### WORK REQUEST:
From the records below, please repeat exactly the line that has "match fuel with", the line that has "(** [unwrap] panics", and every line between them, and nothing else.

(Entries taken from a collection)
(* ===== verification/Subscriptions.v ===== *)
(** SUBSCRIBE, UNSUBSCRIBE and their acknowledgements: subscription_packet.rs,
    unsubscription_packet.rs, suback_packet.rs and unsuback_packet.rs of
    rust-mqtt/src/packet/v5. *)
From S2P Require Import Prelude.
From S2P Require Import Utf8.
From S2P Require Import Types.
From S2P Require Import Vbi.
From S2P Require Import BuffReader.
From S2P Require Import BuffWriter.
From S2P Require Import Heapless.
From S2P Require Import Codes.
From S2P Require Import Property.
From S2P Require Import Packet.
Import BuffWriter(writes, write_u8, write_u16, write_variable_byte_int,
  write_topic_filters_ref).
Import VariableByteIntegerEncoder(encode, len).

(** The loop of [encode] that adds up the filters' lengths; [extra] is 3 in
    SUBSCRIBE and 2 in UNSUBSCRIBE. *)
Fixpoint filters_len_loop `{Profile} {E} (fuel : nat) (extra : Z)
    (topic_filters : list TopicFilter.t) (topic_filter_len lt filters_len : Z)
  : outcome E Z :=
  match fuel with
  | O => OutOfFuel
  | S fuel =>
    f ← unwrap (topic_filters !! Z.to_nat lt);
    filters_len ← filters_len +u16 EncodedString.len (TopicFilter.filter f);
    filters_len ← filters_len +u16 extra;
    let lt := lt + 1 in
    if lt =? topic_filter_len then Ok filters_len
    else filters_len_loop fuel extra topic_filters topic_filter_len lt filters_len
  end.

(** [unwrap] panics past the last filter: one more turn than filters. *)
Definition filters_len `{Profile} {E} (extra : Z) (topic_filters : list TopicFilter.t)
    (topic_filter_len : Z) : outcome E Z :=
  filters_len_loop (S (length topic_filters)) extra topic_filters topic_filter_len 0 0.

(** The loop computes the wire length of the filters. *)
Lemma filters_len_loop_ok `{Profile} {E} (sub : bool) fuel pre f suf acc :
  Forall TopicFilter.wf (f :: suf) -> (length suf < fuel)%nat -> 0 <= acc ->
  acc + zlen (concat (map (TopicFilter.bytes sub) (f :: suf))) < 2 ^ 16 ->
  filters_len_loop (E := E) fuel (if sub then 3 else 2) (pre ++ f :: suf)
    (zlen (pre ++ f :: suf)) (zlen pre) acc =
  Ok (acc + zlen (concat (map (TopicFilter.bytes sub) (f :: suf)))).
Proof.
  revert pre f acc fuel. induction suf as [|g suf IH]; intros pre f acc fuel Hf Hfuel Hacc Hmax;
    (destruct fuel as [|fuel]; [lia|]); cbn [filters_len_loop].
  all: inversion Hf as [|? ? Hf1 Hf2]; subst; clear Hf.
  all: assert (Hz : forall l, zlen (TopicFilter.bytes sub f ++ l) =
    EncodedString.len (TopicFilter.filter f) + (if sub then 3 else 2) + zlen l)
    by (intros l; rewrite zlen_app, zlen_TopicFilter_bytes by done; destruct sub; lia).
  all: cbn [map concat] in *; rewrite Hz in *.
  all: pose proof (EncodedString_len_range _ (proj1 Hf1)).
  all: assert (Hge : forall l : list Z, 0 <= zlen l) by (intros; apply zlen_nonneg).
  all: replace (Z.to_nat (zlen pre)) with (length pre) by (unfold zlen; lia).
  all: rewrite list_lookup_middle by done; cbn [unwrap].
  - cbn in Hmax. rewrite zlen_nil in *.
    unfold mbind, outcome_bind. rewrite checked_ok by (destruct sub; lia).
    rewrite checked_ok by (destruct sub; lia). zlen.
    rewrite (proj2 (Z.eqb_eq _ _)) by lia. f_equal. destruct sub; lia.
  - pose proof (Hge (TopicFilter.bytes sub g ++ concat (map (TopicFilter.bytes sub) suf))).
    unfold mbind, outcome_bind. rewrite checked_ok by (destruct sub; lia).
    rewrite checked_ok by (destruct sub; lia).
    rewrite (proj2 (Z.eqb_neq _ _)) by (zlen; pose proof (zlen_nonneg suf); lia).
    specialize (IH (pre ++ [f]) g (acc + EncodedString.len (TopicFilter.filter f)
      + (if sub then 3 else 2)) fuel Hf2 ltac:(cbn in Hfuel; lia)).
    rewrite <- app_assoc in IH. cbn [app map concat] in IH.
    replace (zlen (pre ++ [f])) with (zlen pre + 1) in IH by (by zlen).
    rewrite IH by (destruct sub; lia). f_equal. destruct sub; lia.
Qed.

Lemma filters_len_ok `{Profile} {E} (sub : bool) fs n :
  fs <> [] -> n = zlen fs -> Forall TopicFilter.wf fs ->
  zlen (concat (map (TopicFilter.bytes sub) fs)) < 2 ^ 16 ->
  filters_len (E := E) (if sub then 3 else 2) fs n =
  Ok (zlen (concat (map (TopicFilter.bytes sub) fs))).
Proof.
  intros Hne -> Hf Hmax. destruct fs as [|f fs]; [done|].
  apply (filters_len_loop_ok sub _ []); try done. cbn. lia.
Qed.

(** A count of filters that the vector does not hold: the loop runs past its
    end.  An empty packet, whose count is 0, is a case of it. *)
Lemma filters_len_loop_missing `{Profile} {E} fuel extra fs n lt acc :
  0 <= lt <= zlen fs -> zlen fs < lt + Z.of_nat fuel -> zlen fs < n \/ n <= lt ->
  is_panic (filters_len_loop (E := E) fuel extra fs n lt acc) = true.
Proof.
  revert lt acc. induction fuel as [|fuel IH]; intros lt acc Hlt Hfuel Hn;
    cbn [filters_len_loop]; [lia|].
  destruct (fs !! Z.to_nat lt) as [f|] eqn:Hf; [|done].
  apply lookup_lt_Some in Hf. cbn [unwrap]. unfold mbind, outcome_bind.
  unfold checked at 1. destruct (in_width _ _); [|destruct overflow_checks; [done|]];
    (unfold checked at 1; destruct (in_width _ _); [|destruct overflow_checks; [done|]]);
    (rewrite (proj2 (Z.eqb_neq _ _)) by (unfold zlen in *; lia));
    apply IH; unfold zlen in *; lia.
Qed.

Lemma filters_len_missing `{Profile} {E} extra fs n :
  zlen fs < n \/ n <= 0 -> is_panic (filters_len (E := E) extra fs n) = true.
Proof.
  intros Hn. apply filters_len_loop_missing; unfold zlen in *; lia.
Qed.

Module SubscriptionPacket.
Record t {MAX_FILTERS MAX_PROPERTIES : Z} : Type := mk {
  fixed_header : Z;
  remain_len : Z;
  packet_identifier : Z;
  property_len : Z;
  properties : list Property.t;
  topic_filter_len : Z;
  topic_filters : list TopicFilter.t
}.
Arguments t MAX_FILTERS MAX_PROPERTIES : clear implicits.
Arguments mk {MAX_FILTERS MAX_PROPERTIES}.

Section packet.
Context `{Profile} `{HeaplessVec} {MAX_FILTERS MAX_PROPERTIES : Z}.

Definition new : t MAX_FILTERS MAX_PROPERTIES :=
  mk (PacketType.into_u8 PacketType.Subscribe) 0 1 0 [] 0 [].

#[global] Instance packet : Packet (t MAX_FILTERS MAX_PROPERTIES) := {|
  set_property_len value self := mk (fixed_header self) (remain_len self)
      (packet_identifier self) value (properties self) (topic_filter_len self)
      (topic_filters self);
  get_property_len := property_len;
  push_to_properties property self := mk (fixed_header self) (remain_len self)
      (packet_identifier self) (property_len self)
      (push MAX_PROPERTIES (properties self) property) (topic_filter_len self)
      (topic_filters self);
  property_allowed self property := Property.subscribe_property property;
  set_fixed_header header self := mk header (remain_len self)
      (packet_identifier self) (property_len self) (properties self)
      (topic_filter_len self) (topic_filters self);
  set_remaining_len remaining_len' self := mk (fixed_header self) remaining_len'
      (packet_identifier self) (property_len self) (properties self)
      (topic_filter_len self) (topic_filters self)
|}.

#[global] #[refine] Instance packet_laws : PacketLaws (t MAX_FILTERS MAX_PROPERTIES) := {|
  properties_of := properties;
  with_properties l self := mk (fixed_header self) (remain_len self)
      (packet_identifier self) (property_len self) l (topic_filter_len self)
      (topic_filters self);
  max_properties := MAX_PROPERTIES
|}.
Proof. all: by intros; repeat match goal with p : t _ _ |- _ => destruct p end. Defined.

Definition set_packet_identifier (v : Z) (self : t MAX_FILTERS MAX_PROPERTIES) : t MAX_FILTERS MAX_PROPERTIES :=
    mk (fixed_header self) (remain_len self) v (property_len self)
    (properties self) (topic_filter_len self) (topic_filters self).

Definition add_new_filter {E} (topic_name : list Z) (qos : QualityOfService.t) (self : t MAX_FILTERS MAX_PROPERTIES)
  : outcome E (t MAX_FILTERS MAX_PROPERTIES) :=
  let new_filter := TopicFilter.mk (EncodedString.of_str topic_name)
    (Z.lor 0 (Z.shiftr (QualityOfService.into_u8 qos) 1)) in
  let topic_filters' := push MAX_FILTERS (topic_filters self) new_filter in
  topic_filter_len' ← topic_filter_len self +u16 1;
  Ok (mk (fixed_header self) (remain_len self) (packet_identifier self)
    (property_len self) (properties self) topic_filter_len' topic_filters').

Definition encode (self : t MAX_FILTERS MAX_PROPERTIES) (buffer : list Z) (buffer_len : Z)
  : outcome BufferError Z * list Z :=
  run_writer (
    property_len_enc ← lift (encode (property_len self));
    property_len_len ← lift (len property_len_enc);
    filters_len ← lift (filters_len 3 (topic_filters self) (topic_filter_len self));
    rm_ln ← lift (property_len self +u32 wrap 32 property_len_len);
    rm_ln ← lift (rm_ln +u32 2);
    rm_ln ← lift (rm_ln +u32 filters_len);
    write_u8 (fixed_header self) ;;;
    write_variable_byte_int rm_ln ;;;
    write_u16 (packet_identifier self) ;;;
    write_variable_byte_int (property_len self) ;;;
    write_properties (properties self) ;;;
    write_topic_filters_ref true (topic_filters self)) buffer buffer_len.

Definition decode : M (t MAX_FILTERS MAX_PROPERTIES * BuffReader.t) BufferError unit :=
  throw WrongPacketToDecode.

(** *** Specification *)

Definition filter_bytes (self : t MAX_FILTERS MAX_PROPERTIES) : list Z :=
  concat (map (TopicFilter.bytes true) (topic_filters self)).

Definition rem_len (self : t MAX_FILTERS MAX_PROPERTIES) : Z :=
  property_len self + zlen (vbi_bytes (property_len self)) + 2
  + zlen (filter_bytes self).
(* ===== verification/Sntp.v ===== *)
(** The SNTP client: sntpc/src/types.rs and sntpc/src/lib.rs.

    The target is little-endian, so [to_be] swaps bytes.  The UDP socket, the
    clock behind the timestamp generator and the resolution of addresses are
    not part of the repository: they are classes, over a world [W] that a call
    may change. *)
From S2P Require Import Prelude.

Definition MODE_MASK : Z := 7.
Definition MODE_SHIFT : Z := 0.
Definition VERSION_MASK : Z := 56.
Definition VERSION_SHIFT : Z := 3.
Definition LI_MASK : Z := 192.
Definition LI_SHIFT : Z := 6.
Definition PSEC_IN_SEC : Z := 1000000000000.
Definition NSEC_IN_SEC : Z := 1000000000.
Definition USEC_IN_SEC : Z := 1000000.
Definition MSEC_IN_SEC : Z := 1000.
Definition SECONDS_MASK : Z := 0xffffffff00000000.
Definition SECONDS_FRAC_MASK : Z := 0xffffffff.
Definition u32_MAX : Z := 0xffffffff.

Inductive Units : Type := Milliseconds | Microseconds.

(** The errors of the client. *)
Inductive Error : Type :=
| IncorrectOriginTimestamp
| IncorrectMode
| IncorrectLeapIndicator
| IncorrectResponseVersion
| IncorrectStratumHeaders
| IncorrectPayload
| Network
| AddressResolve
| ResponseAddressMismatch
| IncorrectPayload1 (a b : Z)
| SendError
| ReceiveError
| IpDecode
| NetworkBind.

(** A checked [i64] operation. *)
Definition checked_i64 {E} `{Profile} (z : Z) : outcome E Z :=
  if (- 2 ^ 63 <=? z) && (z <? 2 ^ 63) then Ok z
  else if overflow_checks then Panic POverflow else Ok (to_signed 64 z).

Module NtpPacket.
Record t : Type := mk {
  li_vn_mode : Z;
  stratum : Z;
  poll : Z;
  precision : Z;
  root_delay : Z;
  root_dispersion : Z;
  ref_id : Z;
  ref_timestamp : Z;
  origin_timestamp : Z;
  recv_timestamp : Z;
  tx_timestamp : Z
}.

Definition NTP_TIMESTAMP_DELTA : Z := 2208988800.
Definition SNTP_CLIENT_MODE : Z := 3.
Definition SNTP_VERSION : Z := Z.shiftl 4 3.

Definition wf (p : t) : Prop :=
  byte_ok (li_vn_mode p) /\ byte_ok (stratum p) /\ - 128 <= poll p < 128 /\
  - 128 <= precision p < 128 /\ 0 <= root_delay p < 2 ^ 32 /\
  0 <= root_dispersion p < 2 ^ 32 /\ 0 <= ref_id p < 2 ^ 32 /\
  0 <= ref_timestamp p < 2 ^ 64 /\ 0 <= origin_timestamp p < 2 ^ 64 /\
  0 <= recv_timestamp p < 2 ^ 64 /\ 0 <= tx_timestamp p < 2 ^ 64.
End NtpPacket.

Module NtpTimestamp.
Record t : Type := mk { seconds : Z; seconds_fraction : Z }.

Definition from_u64 {E} `{Profile} (v : Z) : outcome E t :=
  seconds ← Z.shiftr (Z.land v SECONDS_MASK) 32 -u64 NtpPacket.NTP_TIMESTAMP_DELTA;
  let seconds := to_signed 64 seconds in
  let microseconds := to_signed 64 (Z.land v SECONDS_FRAC_MASK) in
  Ok (mk seconds microseconds).
End NtpTimestamp.

Module NtpResult.
Record t : Type := mk {
  seconds : Z;
  seconds_fraction : Z;
  roundtrip : Z;
  offset : Z;
  stratum : Z;
  precision : Z
}.
(* ===== verification/Contactor.v ===== *)
(** The contactor tasks: stm32f407_controller/src/bin/tasks/mod.rs.

    A task waits for a value of the signal CONTACTOR_STATE and drives two
    outputs, the precharge contactor (a pin) and the main contactor (a PWM
    channel).  One turn of its loop is a function from the value and the
    variable [active] to the commands it gives and the new [active]; [run] is
    the loop.  The hardware below interprets the commands, with a clock in
    milliseconds that only [Timer::after] moves. *)
From S2P Require Import Prelude.

Inductive command : Type :=
| PreSet (high : bool)
| PwmEnable
| PwmDisable
| PwmDuty (duty : Z)
| Wait (ms : Z).

(** The duty that holds the contactor, [(max / 4) * 3]. *)
Definition hold (max : Z) : Z := max / 4 * 3.

Definition contactor_main_task (max : Z) (active state : bool) : list command * bool :=
  match state, active with
  | false, true => ([PwmDisable], false)
  | true, false => ([PwmEnable; PwmDuty max; Wait 100; PwmDuty (hold max)], true)
  | true, true => ([], active)
  | _, _ => ([], active)
  end.

Definition contactor_both_task (max : Z) (active state : bool) : list command * bool :=
  match state, active with
  | false, true => ([PwmDisable; PreSet false], false)
  | true, false =>
    ([PreSet true; Wait 500; PwmEnable; PwmDuty max; Wait 100; PreSet false;
      PwmDuty (hold max)], true)
  | true, true => ([], active)
  | _, _ => ([], active)
  end.

(** The loop, over the values the task takes from the signal. *)
Fixpoint run (task : bool -> bool -> list command * bool) (active : bool) (states : list bool)
  : list command * bool :=
  match states with
  | [] => ([], active)
  | state :: states =>
    let '(cmds, active) := task active state in
    let '(cmds', active) := run task active states in
    (cmds ++ cmds', active)
  end.

(** [max = pwm.get_max_duty() - 1]; the channel starts disabled, the pin low. *)
Definition max_duty {E} `{Profile} (get_max_duty : Z) : outcome E Z := checked 16 (get_max_duty - 1).

(** ** The hardware *)

Module Hardware.
Record t : Type := mk {
  pre : bool;
  pre_since : Z;
  main : bool;
  duty : Z;
  clock : Z
}.

Definition off : t := mk false 0 false 0 0.

Definition apply (h : t) (c : command) : t :=
  match c with
  | PreSet high =>
    mk high (if high then clock h else pre_since h) (main h) (duty h) (clock h)
  | PwmEnable => mk (pre h) (pre_since h) true (duty h) (clock h)
  | PwmDisable => mk (pre h) (pre_since h) false (duty h) (clock h)
  | PwmDuty d => mk (pre h) (pre_since h) (main h) d (clock h)
  | Wait ms => mk (pre h) (pre_since h) (main h) (duty h) (clock h + ms)
  end.

Definition exec (h : t) (cmds : list command) : t := fold_left apply cmds h.
End Hardware.
Import Hardware.

(** [P] holds of every state and the command given in it. *)
Fixpoint always (P : Hardware.t -> command -> Prop) (h : Hardware.t) (cmds : list command) : Prop :=
  match cmds with
  | [] => True
  | c :: cmds => P h c /\ always P (apply h c) cmds
  end.

Lemma always_app P h l k : always P h l -> always P (exec h l) k -> always P h (l ++ k).
Proof.
  revert h. induction l as [|c l IH]; intros h; [done|]. intros [H1 H2] H3. split; auto.
Qed.

Lemma exec_app h l k : exec h (l ++ k) = exec (exec h l) k.
Proof. apply fold_left_app. Qed.

(** The state between two turns of the loop. *)
Definition resting (max : Z) (active : bool) (h : Hardware.t) : Prop :=
  main h = active /\ pre h = false /\ (active = true -> duty h = hold max).

(** What the tasks promise of every command: the main contactor is only
    switched on when the precharge contactor has been closed for 500 ms; the
    precharge contactor carries current for at most 600 ms; the duty is never
    above [max]. *)
Definition careful (max : Z) (h : Hardware.t) (c : command) : Prop :=
  (c = PwmEnable -> pre h = true /\ clock h - pre_since h = 500) /\
  (pre h = true -> clock h - pre_since h <= 600) /\
  (forall d, c = PwmDuty d -> 0 <= d <= max).

Lemma hold_range max : 0 <= max -> 0 <= hold max <= max /\ 3 * max - 9 <= 4 * hold max.
Proof. intros Hm. unfold hold. Z.div_mod_to_equations. lia. Qed.

(** One turn of the task with both contactors. *)
Lemma both_turn max active h state :
  0 <= max -> resting max active h ->
  let '(cmds, active') := contactor_both_task max active state in
  active' = state /\ resting max state (exec h cmds) /\ always (careful max) h cmds.
Proof.
  intros Hm (H1 & H2 & H3). pose proof (hold_range max Hm).
  destruct state, active; cbn; unfold resting, careful; cbn; rewrite ?H2;
    repeat split; try done; try lia; try (intros; simplify_eq; lia); auto.
Qed.

Lemma main_turn max active h state :
  0 <= max -> resting max active h ->
  let '(cmds, active') := contactor_main_task max active state in
  active' = state /\ resting max state (exec h cmds).
Proof.
  intros Hm (H1 & H2 & H3).
  destruct state, active; cbn; unfold resting; cbn; repeat split; auto; done.
Qed.

(** What the rest of the controller relies on: a task that leaves the main
    contactor in the state it was told. *)
Class Follows (max : Z) (task : bool -> bool -> list command * bool) : Prop :=
  follows : forall active h state, resting max active h ->
    let '(cmds, active') := task active state in
    active' = state /\ resting max state (exec h cmds).

Lemma main_follows max : 0 <= max -> Follows max (contactor_main_task max).
Proof. intros Hm active h state. by apply main_turn. Qed.

Lemma both_follows max : 0 <= max -> Follows max (contactor_both_task max).
Proof.
  intros Hm active h state Hr. pose proof (both_turn max active h state Hm Hr) as H.
  destruct (contactor_both_task max active state). by destruct H as (? & ? & _).
Qed.

(** ** Properties *)

(** The value the task took last, closed contactors being [true]. *)
Definition last_state (active : bool) (states : list bool) : bool := List.last states active.

Lemma last_state_cons active state states :
  last_state active (state :: states) = last_state state states.
Proof. apply last_cons_default. Qed.

(** C12: the contactors follow the signal.  After any sequence of values the
    main contactor is on exactly if the last value was [true], then held at
    three quarters of the duty, and the precharge contactor is off; along the
    way, the main contactor is never switched on unless precharge has run for
    500 ms, precharge never runs for more than 600 ms, and the duty stays in
    its range. *)
Theorem contactor_both_sequence max states (Hm : 0 <= max) :
  let '(cmds, active) := run (contactor_both_task max) false states in
  let h := exec off cmds in
  active = last_state false states /\ main h = active /\ pre h = false /\
  (active = true -> duty h = hold max) /\ always (careful max) off cmds.
Proof.
  assert (Hg : forall active h, resting max active h ->
    let '(cmds, active') := run (contactor_both_task max) active states in
    active' = last_state active states /\ resting max active' (exec h cmds) /\
    always (careful max) h cmds).
  { induction states as [|s states IH]; intros active h Hr; [done|]. cbn [run].
    pose proof (both_turn max active h s Hm Hr) as Ht.
    destruct (contactor_both_task max active s) as [cmds a1]. destruct Ht as (-> & Hr1 & Ha1).
    specialize (IH s (exec h cmds) Hr1).
    destruct (run _ s states) as [cmds' a2]. destruct IH as (-> & Hr2 & Ha2).
    rewrite exec_app, last_state_cons. auto using always_app. }
  specialize (Hg false off ltac:(done)).
  destruct (run _ false states) as [cmds a]. destruct Hg as (-> & (H1 & H2 & H3) & H4). auto.
Qed.

(** Closed, held, opened and closed again, with the 840 steps of a 1 kHz channel. *)
Lemma contactor_both_sequence_witness :
  let '(cmds, active) := run (contactor_both_task 839) false [true; true; false; true] in
  let h := exec off cmds in
  active = true /\ main h = true /\ pre h = false /\ duty h = 627 /\ always (careful 839) off cmds.
Proof.
  pose proof (contactor_both_sequence 839 [true; true; false; true] ltac:(lia)) as H.
  destruct H as (H1 & H2 & H3 & H4 & H5).
  exact (conj H1 (conj H2 (conj H3 (conj (H4 H1) H5)))).
Defined.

### TASK RESPONSE:
  match fuel with
  | O => OutOfFuel
  | S fuel =>
    f ← unwrap (topic_filters !! Z.to_nat lt);
    filters_len ← filters_len +u16 EncodedString.len (TopicFilter.filter f);
    filters_len ← filters_len +u16 extra;
    let lt := lt + 1 in
    if lt =? topic_filter_len then Ok filters_len
    else filters_len_loop fuel extra topic_filters topic_filter_len lt filters_len
  end.

(** [unwrap] panics past the last filter: one more turn than filters. *)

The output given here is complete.